→ Directions for this task
For the data below, give again exactly the lines from the one containing "(live i = false" through the one containing "st_calls s0 = ∅ → st_loop", both ends included, and no others.

-------- Provided entries --------

(** C33: While nobody changes the network, a call has one of three outcomes:
    the request is lost and the handler never runs; it runs and the reply is lost;
    or it runs and [Call] returns true. It never runs after [Call] has returned.
    A reliable network loses nothing, and an end that leads nowhere loses
    everything. *)
Theorem calls_have_fates s0 acts s k c b v :
  st_calls s0 = ∅ → closed (st_net s0) = false → forallb steady acts = true → exec s0 acts = Next s →
  st_calls s !! k = Some c → c_pc c = Returned b v →
  let i := readEndnameInfo (endname (c_req c)) (st_net s0) in
  ∃ f : KvSrv.KvSrv.fate,
    (b = true ↔ f = KvSrv.KvSrv.Replied) ∧
    (match f with
     | KvSrv.KvSrv.RequestLost => (∀ p, acts !! p ≠ Some (AHandle k)) ∧ c_handler c = HNone
     | _ => ∃ p, acts !! p = Some (AHandle k)
     end) ∧
    (live i = true → reliable (st_net s0) = true → f = KvSrv.KvSrv.Replied) ∧
    (live i = false → f = KvSrv.KvSrv.RequestLost).
Proof.
  intros H0 Hcl Hst He Hc Hpc i.
  destruct (lives_exec types s0 acts s H0 He) as [Hl _]. specialize (Hl k c Hc).
  destruct (steady_exec s0 acts s H0 Hcl Hst He) as [_ Hs]. destruct (Hs k c Hc) as [_ Hf].
  rewrite Hpc in Hf. unfold fated, info_of in Hf. fold i in Hf.
  unfold life in Hl. rewrite Hpc in Hl. destruct (c_handler c) as [|sv|r] eqn:Eh; [|done|].
  - destruct Hl as [Hn _], Hf as [-> Hf]. exists KvSrv.KvSrv.RequestLost. split; [done|]. split; [done|]. split; [|done].
    intros H1 H2. rewrite Hf in H2; done.
  - destruct Hl as (q & n & sv & _ & (p & _ & (s1 & _ & _ & _ & [Hp _] & _) & _) & _), Hf as [Hlive Hf].
    destruct b.
    + exists KvSrv.KvSrv.Replied. split; [done|]. split; [eauto|]. split; [done|congruence].
    + exists KvSrv.KvSrv.ReplyLost. split; [done|]. split; [eauto|]. split; [|congruence]. intros _ H2. rewrite Hf in H2; done.
Qed.

(** C37: A call that has begun can always return, whatever has happened to the
    network, also after [Cleanup], by steps of its own goroutines, when its
    handler returns and its reply can be decoded. *)
Theorem Call_can_return s0 acts s k c :
  st_calls s0 = ∅ → st_loop s0 = true → exec s0 acts = Next s → st_calls s !! k = Some c → answerable s c →
  can_return s k.
Proof. apply call_can_return. Qed.

(** ** Dispatch *)

Lemma LastIndex_app (a b : string) : LastIndex_dot b = -1 → LastIndex_dot (a +:+ String "." b) = Z.of_nat (String.length a).
Proof.
  intros Hb. induction a as [|c a IH]; [simpl; by rewrite Hb|].
  change (LastIndex_dot (String c (a +:+ String "." b)) = Z.of_nat (S (String.length a))).
  cbn [LastIndex_dot]. rewrite IH. z_tests. lia.
Qed.

Lemma substring_prefix (a b : string) : String.substring 0 (String.length a) (a +:+ b) = a.
Proof.
  induction a as [|c a IH]; [by destruct b|].
  change (String c (String.substring 0 (String.length a) (a +:+ b)) = String c a). by rewrite IH.
Qed.

Lemma substring_suffix (a : string) x b : String.substring (String.length a + 1) (String.length b) (a +:+ String x b) = b.
Proof.
  induction a as [|d a IH]; [apply substring_all|].
  change (String.substring (String.length a + 1) (String.length b) (a +:+ String x b) = b). apply IH.
Qed.

Lemma length_dotted (a : string) x b : String.length (a +:+ String x b) = (String.length a + S (String.length b))%nat.
Proof.
  induction a as [|d a IH]; [done|].
  change (S (String.length (a +:+ String x b)) = S (String.length a + S (String.length b))%nat). by rewrite IH.
Qed.

Lemma split_dotted (a b : string) : LastIndex_dot b = -1 →
  split_at (a +:+ String "." b) (LastIndex_dot (a +:+ String "." b)) = Some (a, b).
Proof.
  intros Hb. rewrite LastIndex_app by done. unfold split_at. z_tests.
  rewrite Nat2Z.id, substring_prefix, length_dotted.
  replace (_ + S _ - _)%nat with (String.length b) by lia. by rewrite substring_suffix.
Qed.

Lemma MakeService_methods name (ms : list (Method (W:=W) (V:=V))) meth m :
  NoDup (m_Name <$> ms) →
  methods (MakeService types name ms) !! meth = Some m ↔ m ∈ ms ∧ m_Name m = meth ∧ is_handler types m = true.
Proof.
  unfold MakeService. simpl. induction ms as [|x ms IH] using rev_ind; intros Hnd.
  { simpl. rewrite lookup_empty. split; [done|]. by intros [Hm%not_elem_of_nil _]. }
  rewrite fmap_app in Hnd. apply NoDup_app in Hnd as (Hnd & Hx & _). specialize (IH Hnd).
  rewrite foldl_app, elem_of_app, list_elem_of_singleton. simpl.
  destruct (is_handler types x) eqn:Eh; [|rewrite IH; split; [intros (?&?&?); auto|intros ([?| ->]&?&?); [done|congruence]]].
  rewrite lookup_insert. case_decide as Hn.
  - split; [intros [= <-]; auto|]. intros ([Hm|Hm] & Hmn & _); [|by rewrite Hm].
    destruct (Hx (m_Name m)); [by apply list_elem_of_fmap_2|]. simpl. rewrite Hn, Hmn. set_solver.
  - rewrite IH. split; [intros (?&?&?); auto|]. intros ([?| ->]&?&?); [done|congruence].
Qed.

(** A request for ["service.method"], split at the last dot, runs the method
    of that name of the service's receiver when it is exported and has the shape of a
    handler, once, on the decoded arguments and a fresh reply; a name without a
    dot, an unknown service or a method that is no handler ends the program. *)
Theorem dispatch_routes rs (req : @reqMsg N) (w : W) svcn meth (ms : list (Method (W:=W) (V:=V))) :
  svcMeth req = (svcn +:+ "." +:+ meth)%string → LastIndex_dot meth = -1 →
  services rs !! svcn = Some (MakeService types svcn ms) → NoDup (m_Name <$> ms) →
  (∀ m, m ∈ ms → m_Name m = meth → is_handler types m = true →
     let res := m_Func m w (DecodeV (args req) (New (argsType req))).1 (New (Elem (types (default 0%nat (m_In m !! 2%nat))))) in
     dispatch types rs req w =
       Some (MkServer (services rs) (wrap_s 64 (s_count rs + 1)), res.1, MkReplyMsg true (default [] (EncodeV res.2)))) ∧
  ((∀ m, m ∈ ms → m_Name m = meth → is_handler types m = false) → dispatch types rs req w = None) ∧
  (∀ req' : @reqMsg N, LastIndex_dot (svcMeth req') = -1 → dispatch types rs req' w = None).
Proof.
  intros Hm Hdot Hs Hnd. change ("." +:+ meth)%string with (String "." meth) in Hm.
  unfold dispatch. simpl. rewrite Hm, split_dotted by done. cbn [mbind option_bind]. rewrite Hs. cbn [mbind option_bind].
  unfold Service_dispatch. split_and!.
  - intros m Hin Hn Hh.
    rewrite (proj2 (MakeService_methods svcn ms meth m Hnd)) by done. cbn [mbind option_bind].
    by destruct (m_Func _ _ _ _) as [w' r'].
  - intros Hno. destruct (methods _ !! meth) as [m|] eqn:E; [|done].
    apply MakeService_methods in E as (Hin & Hn & Hh); [|done]. by rewrite (Hno m Hin Hn) in Hh.
  - intros req' ->. done.
Qed.

End api.

(** ** A network with one server *)

Section example.

(** Values are their own encoding; the server counts its executions and echoes. *)
#[local] Instance toy_Codec : Codec (list Byte.byte) :=
  {| New _ := []; EncodeV v := Some v; DecodeV b _ := (b, true) |}.

Definition toy_types (t : rtype) : desc := DPtr 0%nat.

Definition Echo : Method (W:=nat) (V:=list Byte.byte) :=
  MkMethod "Echo" "" [0; 0; 0]%nat 0 (λ w a _, (S w, a)).

Definition toy_setup : list (@action nat (list Byte.byte) string) :=
  [AMakeServer 0; AAddService 0 (MakeService toy_types "Toy" [Echo]); AControl (CAddServer "s" 0);
   AControl (CMakeEnd "e"); AControl (CConnect "e" "s"); AControl (CEnable "e" true)].

Definition toy_call : list (@action nat (list Byte.byte) string) :=
  [ACall 7 "e" "Toy.Echo" 0 [Byte.x2a] []; AAccept 7; ARead 7; ADecide 7 5; AHandle 7; ATake 7; ACheck 7 5 5; ADeliver 7].

Definition run_or (s : @state nat (list Byte.byte) string _ _) acts :=
  match exec toy_types s acts with Next s => s | _ => s end.

Definition toy_start : @state nat (list Byte.byte) string _ _ := run_or (init 0%nat) toy_setup.
Definition toy_asked := run_or toy_start (take 2 toy_call).
Definition toy_end := run_or toy_start toy_call.

Definition toy_c (p : pc) (h : handler) : @call (list Byte.byte) string :=
  MkCall (MkReqMsg "e" "Toy.Echo" 0 [Byte.x2a]) [] p h.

--------

→ Solution to the problem
    (live i = false → f = KvSrv.KvSrv.RequestLost).
Proof.
  intros H0 Hcl Hst He Hc Hpc i.
  destruct (lives_exec types s0 acts s H0 He) as [Hl _]. specialize (Hl k c Hc).
  destruct (steady_exec s0 acts s H0 Hcl Hst He) as [_ Hs]. destruct (Hs k c Hc) as [_ Hf].
  rewrite Hpc in Hf. unfold fated, info_of in Hf. fold i in Hf.
  unfold life in Hl. rewrite Hpc in Hl. destruct (c_handler c) as [|sv|r] eqn:Eh; [|done|].
  - destruct Hl as [Hn _], Hf as [-> Hf]. exists KvSrv.KvSrv.RequestLost. split; [done|]. split; [done|]. split; [|done].
    intros H1 H2. rewrite Hf in H2; done.
  - destruct Hl as (q & n & sv & _ & (p & _ & (s1 & _ & _ & _ & [Hp _] & _) & _) & _), Hf as [Hlive Hf].
    destruct b.
    + exists KvSrv.KvSrv.Replied. split; [done|]. split; [eauto|]. split; [done|congruence].
    + exists KvSrv.KvSrv.ReplyLost. split; [done|]. split; [eauto|]. split; [|congruence]. intros _ H2. rewrite Hf in H2; done.
Qed.

(** C37: A call that has begun can always return, whatever has happened to the
    network, also after [Cleanup], by steps of its own goroutines, when its
    handler returns and its reply can be decoded. *)
Theorem Call_can_return s0 acts s k c :
  st_calls s0 = ∅ → st_loop s0 = true → exec s0 acts = Next s → st_calls s !! k = Some c → answerable s c →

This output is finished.